Die Schaup1ätze der documenta 9 und ihre Künstler. Als vierten Ort stellen wir das Ottoneum vor.
Obwohl wir wissen, daß sich die Denk- und Arbeitsweisen vieler Künstler grundsätzlich geändert haben, gehen wir häufig von einer traditionellen Vorstellung aus: Wir sehen den Künstler immer noch als einen Zeitgenossen, der angetrieben von seinen Erfahrungen und Visionen, fernab der Welt in seinem Atelier seine Werke vollendet.
Gewiß gibt es auch heute noch Maler und Bildhauer, die so vorgehen. Doch daneben ist eine große Gruppe von Künstlern herangewachsen, die ihre Werke ausschließlich im Dialog mit der Welt entwickeln, die nichts Fertiges in die Ausstellungen hineintragen, sondern für jeden Anlaß und Ort eine neue Arbeit konzipieren, die nur dort funktioniert und existiert. Jeder dieser Künstler hat eigene Ansatzpunkte und Vorgehensweisen. Doch erstaunlich ist, wie viele darunter sind, die Forschern gleichen. Sie greifen reale Probleme auf und studieren sie systematisch, oder sie erfinden Situationen, die sie mit wissenschaftlicher Logik ausleuchten, und setzen dann die Erkenntnisse und Gedankengebäude in Zeichen und Bilder um.

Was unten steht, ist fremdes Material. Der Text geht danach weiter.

(* ===== verification/Directives.v ===== *)
(** * Directive journal ([directive_records.py])

    User directives with their scope, precedence and revisions. *)
From Stdlib Require Import Sorted.
From stdpp Require Import gmap.
From S2P Require Import Prelude PyStr Regex PyVal PyJson JsonParse Journal.

Module Directives.
Import Py.
Definition fm := Regex.fullmatch.
Definition SCHEMA_VERSION : Z := 1.
Definition MAX_DIRECTIVES : nat := 64.
Definition DIRECTIVE_RE : Regex.re := Regex.cat (Regex.lit "UD-") (Regex.rep 4 (Regex.RChar Regex.digit)).
Definition TASK_RE := Regex.TASK.
Definition REF_RE : Regex.re :=
  Regex.cat (Regex.RChar Regex.alnum)
    (Regex.between 2 127 (Regex.RChar (Regex.union Regex.alnum (Regex.one_of "._/-")))).
Definition GUIDANCE_RE : Regex.re := Regex.lit "AR-0053".
Definition LIFECYCLES : list string := ["proposed"; "active"; "superseded"; "revoked"; "escalated"].
Definition REQUIRED : list string :=
  ["schema_version"; "directive_id"; "authority"; "precedence"; "scope"; "statement"; "lifecycle";
   "revision"; "owner"; "claim_expires"; "guidance_ref"; "created_at"; "updated_at"].

Definition _scope_list (l : list value) (pattern : Regex.re) (label : string) : res (list string) :=
  check raise_if (negb (forallb is_str l)) (ValueError ("invalid directive " +:+ label +:+ " scope")) ;;
  let strings := map str l in
  check raise_if (negb (Nat.eqb (length (PyStr.dedup strings)) (length strings)))
          (ValueError "directive scope contains duplicates") ;;
  check raise_if (negb (forallb (fm pattern) strings))
          (ValueError ("invalid directive " +:+ label +:+ " scope")) ;;
  Ok strings.
(** The normalised scope: its sorted roles and tasks. *)
Record Scope : Type := MkScope { roles : list string; tasks : list string }.
Definition _scope (v : value) : res Scope :=
  match v with
  | VDict d =>
      check raise_if (negb (keys_are d ["roles"; "tasks"]))
              (ValueError "directive scope must contain roles and tasks") ;;
      match get d "roles", get d "tasks" with
      | VList rs, VList ts =>
          check raise_if (match rs, ts with [], [] => true | _, _ => false end)
                  (ValueError "directive scope must target a role or task") ;;
          let* rs := _scope_list rs REF_RE "role" in
          let* ts := _scope_list ts TASK_RE "task" in
          Ok (MkScope (PyStr.sort rs) (PyStr.sort ts))
      | _, _ => Raise (ValueError "directive scope values must be lists")
      end
  | _ => Raise (ValueError "directive scope must contain roles and tasks")
  end.
Definition scope_value (s : Scope) : value :=
  VDict [("roles", strs (roles s)); ("tasks", strs (tasks s))].
(* ===== verification/AssumptionLaws.v ===== *)
(** * Assumption revalidation: theorems

    A history that validates is linked by digests, with increasing revisions,
    and never changes the kind or the materiality of an assumption; a task is
    admitted exactly when every active material assumption is observed as it was
    recorded; a transition appends one record, which is fresh. *)
From stdpp Require Import sorting.
From S2P Require Import Prelude PyStr Regex PyVal PyJson JsonParse Journal Chain ChangeDrift Assumptions.

Module AssumptionLaws.
Import Py Assumptions.

(** ** Validated records *)
Record valid (r : dict) : Prop := Valid {
  v_action : exists a, get r "action" = VStr a /\ a ∈ ACTIONS;
  v_kind : exists k, get r "kind" = VStr k /\ k ∈ KINDS;
  v_material : exists b, get r "material" = VBool b;
  v_revision : exists z, get r "task_revision" = VInt z /\ 1 <= z;
  v_previous : exists p, get r "previous_digest" = VStr p;
  v_digest : get r "digest" = VStr (_digest (identity r));
  v_binding : exists b, get r "binding" = VDict b;
}.
Lemma in_set_true v ss : in_set v ss = Ok true -> exists s, v = VStr s /\ s ∈ ss.
Proof.
  unfold in_set. intros (? & _ & E)%rbind_Ok_inv. apply Ok_inj in E. destruct v; try done.
  apply PyStr.mem_spec in E. by exists s.
Qed.
Lemma _validate_identity_inv r u : _validate_identity r = Ok u ->
  (exists a, get r "action" = VStr a /\ a ∈ ACTIONS) /\ (exists k, get r "kind" = VStr k /\ k ∈ KINDS) /\
  (exists b, get r "material" = VBool b) /\ (exists z, get r "task_revision" = VInt z /\ 1 <= z) /\
  (exists p, get r "previous_digest" = VStr p) /\ get r "digest" = VStr (_digest (identity r)).
Proof.
  unfold _validate_identity. intros (a & Ea & (k & Ek & E)%rbind_Ok_inv)%rbind_Ok_inv.
  cbv zeta in E. apply raise_if_Ok, orb_false_iff in E as [E%negb_false_iff _].
  repeat (apply andb_true_iff in E as [E ?]). subst a k.
  split_and!; [by apply in_set_true | by apply in_set_true | | | by apply is_str_inv | by apply eq_str].
  - destruct (get r "material"); try done. eauto.
  - destruct (get r "task_revision"); try done. eexists. split; [done|]. by apply Z.leb_le.
Qed.
Lemma _validate_inv v r : _validate v = Ok r -> v = VDict r /\ valid r.
Proof.
  unfold _validate. intros (r' & Er & (u & Ei & (u' & _ & (u'' & Eb & E)%rbind_Ok_inv)%rbind_Ok_inv)%rbind_Ok_inv)%rbind_Ok_inv.
  injection E as ->. unfold _record_fields in Er. destruct v as [| | | | |d]; try done.
  apply rbind_Ok_inv in Er as (? & _ & E). injection E as ->. split; [done|].
  apply _validate_identity_inv in Ei as (? & ? & ? & ? & ? & ?). split; try done.
  unfold _validate_binding in Eb. destruct (get r "binding"); try done. eauto.
Qed.
Lemma valid_revision r z : valid r -> int_item r "task_revision" = Ok z -> get r "task_revision" = VInt z /\ 1 <= z.
Proof.
  intros [_ _ _ (z' & Ez & Hz) _ _ _] E. unfold int_item in E. apply rbind_Ok_inv in E as (v & Ev & E).
  apply item_get in Ev. rewrite Ez in Ev. subst v. injection E as <-. done.
Qed.

(** ** Tables *)
Lemma lookup_assign id r t j : lookup j (assign id r t) = if String.eqb j id then Some r else lookup j t.
Proof.
  induction t as [|[k x] t IH]; cbn -[String.eqb]; [done|]. destruct (String.eqb_spec id k) as [->|Hn]; cbn -[String.eqb].
  - by destruct (String.eqb j k).
  - rewrite IH. destruct (String.eqb_spec j k) as [->|]; [|done]. by destruct (String.eqb_spec k id); [congruence|].
Qed.
Lemma assign_elem id r t j x : (j, x) ∈ assign id r t -> (j, x) ∈ t \/ (j = id /\ x = r).
Proof.
  induction t as [|[k y] t IH]; cbn -[String.eqb].
  - intros [= -> ->]%list_elem_of_singleton. by right.
  - destruct (String.eqb_spec id k) as [->|]; rewrite !elem_of_cons.
    + intros [[= -> ->]|?]; naive_solver.
    + intros [?|?%IH]; naive_solver.
Qed.
Lemma active_snoc l r : active (l ++ [r]) = assign (id_of r) r (active l).
Proof. unfold active. by rewrite foldl_app. Qed.
Lemma active_elem l j x : (j, x) ∈ active l -> x ∈ l /\ j = id_of x.
Proof.
  induction l as [|r l IH] using rev_ind; [by intros ?%elem_of_nil|]. rewrite active_snoc, elem_of_app.
  intros [[? ->]%IH|[-> ->]]%assign_elem; [naive_solver|]. split; [|done]. right. by left.
Qed.
Lemma lookup_elem t j x : lookup j t = Some x -> (j, x) ∈ t.
Proof.
  induction t as [|[k y] t IH]; cbn -[String.eqb]; [done|]. destruct (String.eqb_spec j k) as [->|].
  - intros [= ->]. by left.
  - intros H. right. by apply IH.
Qed.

Der Düsseldorfer Künstler Lothar Baumgarten steht dafür. Er lebte beispielsweise längere Zeit bei indianischen Völkern in Südamerika, die noch nicht von der westlichen Zivilisation erfaßt und niedergewalzt waren. Er studierte den geistigen und sprachlichen Reichtum der Indianer und setzte ihnen bei der documenta 7 (1982) im Museum Fridericianum ein Denkmal: In der Kuppel der Rotunde ließ er in einer klassischen Schrift die Namen der Völker, die selbst über keine eigene Schrift verfügen, auf die Wand malen. Diese Arbeit stellte den Zusammenhang zwischen Kultur und Natur her und ließ zugleich die Künstlerpersönlichkeit total zurücktreten. Da gab
es weder eine Handschrift noch ein Werk, das jemand hätte erwerben können.
Der zweite Beitrag Baumgartens zur documenta 7 war ähnlich angelegt: Nach seinen Vorgaben wurde aus rotem Sandstein ein Gedenkstein angefertigt und für die Dauer der documenta in die Wand des Fridericianums eingelassen. Baumgarten widmete diesen Stein dem Weltreisenden, Naturforscher, Schriftsteller und Revolutionär Georg Forster (1754- 1794). Die relativ unauffällige Arbeit blieb aber nicht ohne Wirkung. Sie trug dazu bei, daß sich insbesondere die Hochschulöffentlichkeit wieder an Forsters Wirken in Kassel erinnerte und daß es heute vielfältige Monumente für diesen Forscher in Kassel gibt.
Auch wenn Baumgarten jetzt wieder zur documenta nach Kassel kommt, will er erneut zur Aufarbeitung von Forsters Wirken beitragen. Seinen künstlerischen Beitrag zur documenta kann er in diesem Jahr noch besser im Spannungsfeld von Kultur und Natur plazieren – im Ottoneum, das als Naturkundemuseum dient. Das Ottoneum liegt genau an der Achse, die vom Museum Fridericianum zur neuen documenta-Halle führt. Das baulich stark heruntergekommene Haus wird (mit seinem Erdgeschoß) erstmals in die documenta einbezogen. Nach den Vorstellungen von documenta-Leiter Jan Hoet soll es zu einem Haus der Stille werden, zu einem Ort des Dialogs mit der Geschichte, zumal es selbst ein aufregendes Kapitel in der Kulturgeschichte darstellt: Der hessische Landgraf Moritz ließ das Ottoneum (benannt nach seinem Sohn Otto) 1603 bis 1606 von Wilhelm Vernukken als Schauspielhaus errichten. Es war das erste geschlossene Theatergebäude Deutschlands. Doch schon im 30jährigen Krieg diente der Bau als Gießhaus und Garnisonkirche. 1669 wurde das Ottoneum zum Kunsthaus umgebaut und zehn Jahre später wurde hier eine naturwissenschaftliche Hochschule etabliert. Seit 1884 ist in dem Bau das Naturkundemuseum angesiedelt.
Die russische Künstlerin Maria Serebriakova hat diese wechselvolle Geschichte eingehend studiert. In ihrer Arbeit, die sie für die documenta und das Ottoneum entwickelt, wird sie die Geschichte dieses Hauses spiegeln. Ein weiteres Beispiel dafür , dass bei dieser documenta die Nutzung der verschiedenen Orte von inhaltlichen Bezügen bestimmt wird.